Mission accélération. L’industrie, qui représente 20% des émissions de gaz à effet de serre (GES) en France, devra amplifier sa décarbonation pour atteindre les objectifs fixés par la stratégie nationale bas carbone: réduire de 81% ses émissions entre 2015 et 2050. La crise énergétique européenne qui fait de la sobriété une priorité pourrait l’y inciter, même si elle risque aussi de limiter ses capacités d’investissement.
La tendance haussière du prix de la tonne de carbone, qui tourne aujourd’hui autour de 80 euros sur le marché européen, devrait faire bouger les lignes de manière durable. D’autant que cette hausse devrait être soutenue par l’accélération de la suppression des quotas gratuits, décidée par le Conseil et le Parlement européens le 18 décembre dernier.
La cimenterie en première ligne
«C’est le moment pour les industriels de se saisir collectivement de l’efficacité énergétique et de la décarbonation pour réindustrialiser durablement la France», estime Christophe Debard, le président de l’Alliance industrielle pour la compétitivité et l’efficacité énergétique (Allice). En première ligne, neuf secteurs énergo-intensifs (aluminium, ammoniac, acier, chlore, ciment, éthylène, papier-carton, sucre, verre) responsables des deux tiers des émissions de l’industrie française. Ils se font aujourd’hui accompagner par l’Agence de la transition écologique (Ademe) pour élaborer des plans de transition sectoriels avec des actions adaptées. Le secteur du ciment est le premier à s’en être doté en 2021.
Industrie & Technologies Les autres industries sont elles aussi appelées à se mobiliser, de multiples façons. «Les émissions de GES sont liées aux procédés et aux utilities industrielles [air comprimé, vapeur, systèmes motorisés, éclairage, chauffage…, ndlr]. Pour les réduire, il faut agir simultanément sur différents gisements», expose Adeline Pillet, la coordinatrice du pôle Industrie 2050 de l’Ademe.
Ces gisements sont l’efficacité énergétique (65 térawattheures d’économies potentielles dans l’industrie lourde), la récupération de chaleur fatale (109,5 TWh de chaleur rejetée), l’électrification des procédés (42 TWh de combustibles substituables), l’intégration d’énergies renouvelables, l’utilisation de matières alternatives et la capture du CO2.
Certains dispositifs publics peuvent aider les industriels à réaliser les investissements nécessaires. Un fonds de décarbonation de l’industrie, piloté par l’Ademe entre 2020 et fin 2022 et doté de 1,2 milliard d’euros, a notamment soutenu la transformation des procédés et des utilities de 98 industriels, avec une réduction de GES de 17% en moyenne par site.
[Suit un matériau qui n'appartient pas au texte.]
(* ===== verification/Tstring.v ===== *)
(** * t_string.c: the commands on strings *)

From Stdlib Require Import Ascii String.
From S2P Require Import Prelude Util Sds Server Db.

Definition REDIS_SET_NO_FLAGS : Z := 0.
Definition REDIS_SET_NX : Z := Z.shiftl 1 0.
Definition REDIS_SET_XX : Z := Z.shiftl 1 1.

Definition flag (flags f : Z) : bool := negb (Z.land flags f =? 0).

Section Strings.
Context `{ServerEnv}.

(** The flag is REDIS_OK; [size] is a long long. *)
Definition checkStringLength (size : Z) : Cmd bool :=
  if size >? 512 * 1024 * 1024 then
    _ ← addReplyError "string exceeds maximum allowed size (512MB)"; mret false
  else mret true.

(** *** SET and its variants *)

Definition setGenericCommand (flags : Z) (key val : addr) (expire : option addr) (unit_ : Z)
    (ok_reply abort_reply : option (list Z)) : Cmd unit :=
  ms ← match expire with
       | None => mret (Some 0)
       | Some e =>
           r ← getLongLongFromObjectOrReply (Some e) None;
           match r with
           | None => mret None
           | Some ms =>
               if ms <=? 0 then _ ← addReplyError "invalid expire time in SETEX"; mret None
               else mret (Some (if unit_ =? UNIT_SECONDS then swrap 64 (ms * 1000) else ms))
           end
       end;
  match ms with
  | None => mret tt
  | Some ms =>
      db ← c_db;
      abort ← (if flag flags REDIS_SET_NX then
                 o ← lookupKeyWrite db key; mret (bool_decide (is_Some o)) else mret false);
      abort ← (if abort : bool then mret true
               else if flag flags REDIS_SET_XX then
                 o ← lookupKeyWrite db key; mret (bool_decide (o = None))
               else mret false);
      if abort : bool then addReply (default shared_nullbulk abort_reply)
      else
        _ ← setKey db key val;
        _ ← incr_dirty 1;
        _ ← (match expire with
             | Some _ => now ← mstime; setExpire db key (swrap 64 (now + ms))
             | None => mret tt
             end);
        _ ← notifyKeyspaceEvent REDIS_NOTIFY_STRING "set" key db;
        _ ← (match expire with
             | Some _ => notifyKeyspaceEvent REDIS_NOTIFY_GENERIC "expire" key db
             | None => mret tt
             end);
        addReply (default shared_ok ok_reply)
  end.

(** The two letters of an option and its end, read one after the other. *)
Definition is_option (a : sds) (l1 u1 l2 u2 : Z) : Cmd bool :=
  c ← lift (rd (s_buf a) 0);
  if negb ((c =? l1) || (c =? u1)) then mret false else
  c ← lift (rd (s_buf a) 1);
  if negb ((c =? l2) || (c =? u2)) then mret false else
  c ← lift (rd (s_buf a) 2);
  mret (c =? 0).

(** The loop on the options of SET: [args] are the arguments from [c->argv[j]] on.  The
    result is None after a syntax error. *)
Fixpoint set_options (fuel : nat) (args : list addr) (flags unit_ : Z) (expire : option addr)
    : Cmd (option (Z * Z * option addr)) :=
  match fuel with
  | O => panic
  | S fuel =>
      match args with
      | [] => mret (Some (flags, unit_, expire))
      | a :: rest =>
          o ← load a;
          s ← obj_sds o;
          nx ← is_option s 110 78 120 88;
          if nx : bool then set_options fuel rest (Z.lor flags REDIS_SET_NX) unit_ expire else
          xx ← is_option s 120 88 120 88;
          if xx : bool then set_options fuel rest (Z.lor flags REDIS_SET_XX) unit_ expire else
          ex ← is_option s 101 69 120 88;
          px ← is_option s 112 80 120 88;
          match rest with
          | next :: rest' =>
              if ex : bool then set_options fuel rest' flags UNIT_SECONDS (Some next)
              else if px : bool then set_options fuel rest' flags UNIT_MILLISECONDS (Some next)
              else _ ← addReply shared_syntaxerr; mret None
          | [] => _ ← addReply shared_syntaxerr; mret None
          end
      end
  end.

Definition setCommand : Cmd unit :=
  l ← gets argv;
  r ← set_options (S (length l)) (drop 3 l) REDIS_SET_NO_FLAGS UNIT_SECONDS None;
  match r with
  | None => mret tt
  | Some (flags, unit_, expire) =>
      _ ← encode_arg 2;
      key ← arg 1;
      val ← arg 2;
      setGenericCommand flags key val expire unit_ None None
  end.

Definition setnxCommand : Cmd unit :=
  _ ← encode_arg 2;
  key ← arg 1;
  val ← arg 2;
  setGenericCommand REDIS_SET_NX key val None 0 (Some shared_cone) (Some shared_czero).

Definition setexCommand : Cmd unit :=
  _ ← encode_arg 3;
  key ← arg 1;
  val ← arg 3;
  e ← arg 2;
  setGenericCommand REDIS_SET_NO_FLAGS key val (Some e) UNIT_SECONDS None None.

Definition psetexCommand : Cmd unit :=
  _ ← encode_arg 3;
  key ← arg 1;
  val ← arg 3;
  e ← arg 2;
  setGenericCommand REDIS_SET_NO_FLAGS key val (Some e) UNIT_MILLISECONDS None None.

(** *** GET *)

(** The flag is REDIS_OK. *)
Definition getGenericCommand : Cmd bool :=
  key ← arg 1;
  o ← lookupKeyReadOrReply key shared_nullbulk;
  match o with
  | None => mret true
  | Some a =>
      ob ← load a;
      if negb (o_type ob =? REDIS_STRING) then _ ← addReply shared_wrongtypeerr; mret false
      else _ ← addReplyBulk a; mret true
  end.

Definition getCommand : Cmd unit := _ ← getGenericCommand; mret tt.

Definition getsetCommand : Cmd unit :=
  ok ← getGenericCommand;
  if negb ok then mret tt else
  _ ← encode_arg 2;
  db ← c_db;
  key ← arg 1;
  val ← arg 2;
  _ ← setKey db key val;
  _ ← notifyKeyspaceEvent REDIS_NOTIFY_STRING "set" key db;
  incr_dirty 1.

(** *** SETRANGE, GETRANGE *)

Definition setrangeCommand : Cmd unit :=
  value ← arg_sds 3;
  off ← arg 2;
  r ← getLongFromObjectOrReply (Some off) None;
  match r with
  | None => mret tt
  | Some offset =>
      if offset <? 0 then addReplyError "offset is out of range" else
      db ← c_db;
      key ← arg 1;
      o ← lookupKeyWrite db key;
      let total := uwrap 64 (offset + sdslen value) in
      o ← (match o with
           | None =>
               if sdslen value =? 0 then _ ← addReply shared_czero; mret None else
               ok ← checkStringLength (swrap 64 total);
               if negb ok then mret None else
               s ← lift sdsempty;
               o ← createObject REDIS_STRING (PSds s);
               _ ← dbAdd db key o;
               mret (Some o)
           | Some o =>
               bad ← checkType o REDIS_STRING;
               if bad : bool then mret None else
               olen ← stringObjectLen o;
               if sdslen value =? 0 then _ ← addReplyLongLong (swrap 64 olen); mret None else
               ok ← checkStringLength (swrap 64 total);
               if negb ok then mret None else
               o ← dbUnshareStringValue db key o;
               mret (Some o)
           end);
      match o with
      | None => mret tt
      | Some o =>
          _ ← (if 0 <? sdslen value then
                 _ ← update_sds o (fun s =>
                       s ← sdsgrowzero junk s total;
                       v ← sds_bytes value;
                       b ← wrn (s_buf s) offset v;
                       Some (Sds (s_len s) (s_free s) b));
                 _ ← signalModifiedKey db key;
                 _ ← notifyKeyspaceEvent REDIS_NOTIFY_STRING "setrange" key db;
                 incr_dirty 1
               else mret tt);
          ob ← load o;
          s ← obj_sds ob;
          addReplyLongLong (swrap 64 (sdslen s))
      end
  end.

(** The bytes of a string value and their number: of the sds, or of a buffer of 32 bytes in
    which an integer is printed. *)
Definition string_view (a : addr) : Cmd (list Z * Z) :=
  o ← load a;
  if o_encoding o =? REDIS_ENCODING_INT then
    v ← obj_long o; lift (Num.ll2string (replicate 32 0) 32 v)
  else s ← obj_sds o; mret (s_buf s, sdslen s).

Definition getrangeCommand : Cmd unit :=
  a2 ← arg 2;
  r ← getLongFromObjectOrReply (Some a2) None;
  match r with
  | None => mret tt
  | Some start =>
      a3 ← arg 3;
      r ← getLongFromObjectOrReply (Some a3) None;
      match r with
      | None => mret tt
      | Some end_ =>
          key ← arg 1;
          o ← lookupKeyReadOrReply key shared_emptybulk;
          match o with
          | None => mret tt
          | Some a =>
              bad ← checkType a REDIS_STRING;
              if bad : bool then mret tt else
              '(buf, strlen) ← string_view a;
              let start := if start <? 0 then swrap 64 (uwrap 64 (strlen + start)) else start in
              let end_ := if end_ <? 0 then swrap 64 (uwrap 64 (strlen + end_)) else end_ in
              let start := if start <? 0 then 0 else start in
              let end_ := if end_ <? 0 then 0 else end_ in
              let end_ := if strlen <=? uwrap 32 end_ then swrap 64 (uwrap 64 (strlen - 1)) else end_ in
              if end_ <? start then addReply shared_emptybulk
              else addReplyBulkCBuffer buf start (end_ - start + 1)
          end
      end
  end.

(** *** MGET, MSET *)

Fixpoint mget_loop (keys : list addr) : Cmd unit :=
  match keys with
  | [] => mret tt
  | key :: keys =>
      db ← c_db;
      o ← lookupKeyRead db key;
      _ ← (match o with
           | None => addReply shared_nullbulk
           | Some a =>
               ob ← load a;
               if negb (o_type ob =? REDIS_STRING) then addReply shared_nullbulk
               else addReplyBulk a
           end);
      mget_loop keys
  end.

Definition mgetCommand : Cmd unit :=
  l ← gets argv;
  _ ← addReplyMultiBulkLen (zlen l - 1);
  mget_loop (drop 1 l).

(** The keys of MSETNX that exist, [n] pairs from argument [j] on. *)
Fixpoint busy_loop (n : nat) (j : nat) (busykeys : Z) : Cmd Z :=
  match n with
  | O => mret busykeys
  | S n =>
      db ← c_db;
      key ← arg j;
      o ← lookupKeyWrite db key;
      busy_loop n (j + 2) (match o with Some _ => swrap 32 (busykeys + 1) | None => busykeys end)
  end.

Fixpoint mset_loop (n : nat) (j : nat) : Cmd unit :=
  match n with
  | O => mret tt
  | S n =>
      _ ← encode_arg (j + 1);
      db ← c_db;
      key ← arg j;
      val ← arg (j + 1);
      _ ← setKey db key val;
      _ ← notifyKeyspaceEvent REDIS_NOTIFY_STRING "set" key db;
      mset_loop n (j + 2)
  end.

Definition msetGenericCommand (nx : bool) : Cmd unit :=
  l ← gets argv;
  if Nat.even (length l) then addReplyError "wrong number of arguments for MSET" else
  let pairs := Nat.div2 (length l) in
  busykeys ← (if nx then busy_loop pairs 1 0 else mret 0);
  if negb (busykeys =? 0) then addReply shared_czero else
  _ ← mset_loop pairs 1;
  _ ← incr_dirty (Z.of_nat pairs);
  addReply (if nx then shared_cone else shared_ok).

Definition msetCommand : Cmd unit := msetGenericCommand false.
Definition msetnxCommand : Cmd unit := msetGenericCommand true.

(** *** Counters *)

Definition incrDecrCommand (incr : Z) : Cmd unit :=
  db ← c_db;
  key ← arg 1;
  o ← lookupKeyWrite db key;
  bad ← (match o with Some a => checkType a REDIS_STRING | None => mret false end);
  if bad : bool then mret tt else
  r ← getLongLongFromObjectOrReply o None;
  match r with
  | None => mret tt
  | Some oldvalue =>
      if ((incr <? 0) && (oldvalue <? 0) && (incr <? swrap 64 (LLONG_MIN - oldvalue))) ||
         ((0 <? incr) && (0 <? oldvalue) && (swrap 64 (LLONG_MAX - oldvalue) <? incr))
      then addReplyError "increment or decrement would overflow"
      else
        let value := swrap 64 (oldvalue + incr) in
        new ← createStringObjectFromLongLong value;
        _ ← (match o with Some _ => dbOverwrite db key new | None => dbAdd db key new end);
        _ ← signalModifiedKey db key;
        _ ← notifyKeyspaceEvent REDIS_NOTIFY_STRING "incrby" key db;
        _ ← incr_dirty 1;
        _ ← addReply (str ":");
        _ ← addReplyObj new;
        addReply crlf
  end.

Definition incrCommand : Cmd unit := incrDecrCommand 1.
Definition decrCommand : Cmd unit := incrDecrCommand (-1).

Definition incrbyCommand : Cmd unit :=
  a ← arg 2;
  r ← getLongLongFromObjectOrReply (Some a) None;
  match r with None => mret tt | Some incr => incrDecrCommand incr end.

Definition decrbyCommand : Cmd unit :=
  a ← arg 2;
  r ← getLongLongFromObjectOrReply (Some a) None;
  match r with None => mret tt | Some incr => incrDecrCommand (swrap 64 (- incr)) end.

(** *** APPEND, STRLEN *)

Definition appendCommand : Cmd unit :=
  db ← c_db;
  key ← arg 1;
  o ← lookupKeyWrite db key;
  totlen ← (match o with
            | None =>
                _ ← encode_arg 2;
                val ← arg 2;
                _ ← dbAdd db key val;
                _ ← incrRefCount val;
                n ← stringObjectLen val;
                mret (Some n)
            | Some o =>
                bad ← checkType o REDIS_STRING;
                if bad : bool then mret None else
                append ← arg_sds 2;
                n ← stringObjectLen o;
                ok ← checkStringLength (swrap 64 (uwrap 64 (n + sdslen append)));
                if negb ok then mret None else
                o ← dbUnshareStringValue db key o;
                _ ← update_sds o (fun s => sdscatlen junk s (s_buf append) (sdslen append));
                ob ← load o;
                s ← obj_sds ob;
                mret (Some (sdslen s))
            end);
  match totlen with
  | None => mret tt
  | Some totlen =>
      _ ← signalModifiedKey db key;
      _ ← notifyKeyspaceEvent REDIS_NOTIFY_STRING "append" key db;
      _ ← incr_dirty 1;
      addReplyLongLong (swrap 64 totlen)
  end.

Definition strlenCommand : Cmd unit :=
  key ← arg 1;
  o ← lookupKeyReadOrReply key shared_czero;
  match o with
  | None => mret tt
  | Some a =>
      bad ← checkType a REDIS_STRING;
      if bad : bool then mret tt else
      n ← stringObjectLen a;
      addReplyLongLong (swrap 64 n)
  end.

End Strings.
Industrie & Technologies Décarbonatation : réaction chimique de transformation du carbone contenu dans des carbonates (par exemple, le calcaire) en CO2 sous l’effet de la chaleur
Innover et investir
La recherche de sobriété s’appuie sur la R&D et la stimule, qu’il s’agisse de développer les technologies de valorisation de la chaleur fatale, de concevoir des outils de gestion optimisée de l’énergie ou de déployer des innovations de rupture dans l’industrie lourde. «L’industrie a besoin de nouvelles technologies pour dépasser ses performances actuelles de décarbonation. Nous finançons en ce sens des démonstrateurs industriels», précise Adeline Pillet. Dans le cadre du plan France 2030, l’Ademe dispose d’un budget de 5,6 milliards d’euros entre 2022 et 2026 pour accompagner des entreprises engagées dans une démarche durable. Sur cette enveloppe, 600 millions sont dédiés à l’innovation pour une industrie bas carbone.
Avec un gisement estimé à 36% de la consommation de combustibles, la récupération de chaleur fatale fait partie des solutions applicables par tous les secteurs pour utiliser moins de gaz. En plus de technologies matures d’échangeurs, le développement des pompes à chaleur innovantes à haute température permettra de répondre aux besoins de chaleur industrielle à plus de 100°C.
«Aujourd’hui, de nombreux leviers technologiques existent pour produire plus sobre et décarboné. Chaque industriel doit les identifier en fonction des opportunités de son site. Mais au préalable, la réalisation d’un audit énergétique est indispensable. Il est obligatoire depuis 2015 pour les grandes entreprises et sera élargi en 2024 à toutes celles consommant plus de 10 térajoules par an», prévient Marina Boucher, la coordinatrice du pôle Industrie 2030 de l’Ademe.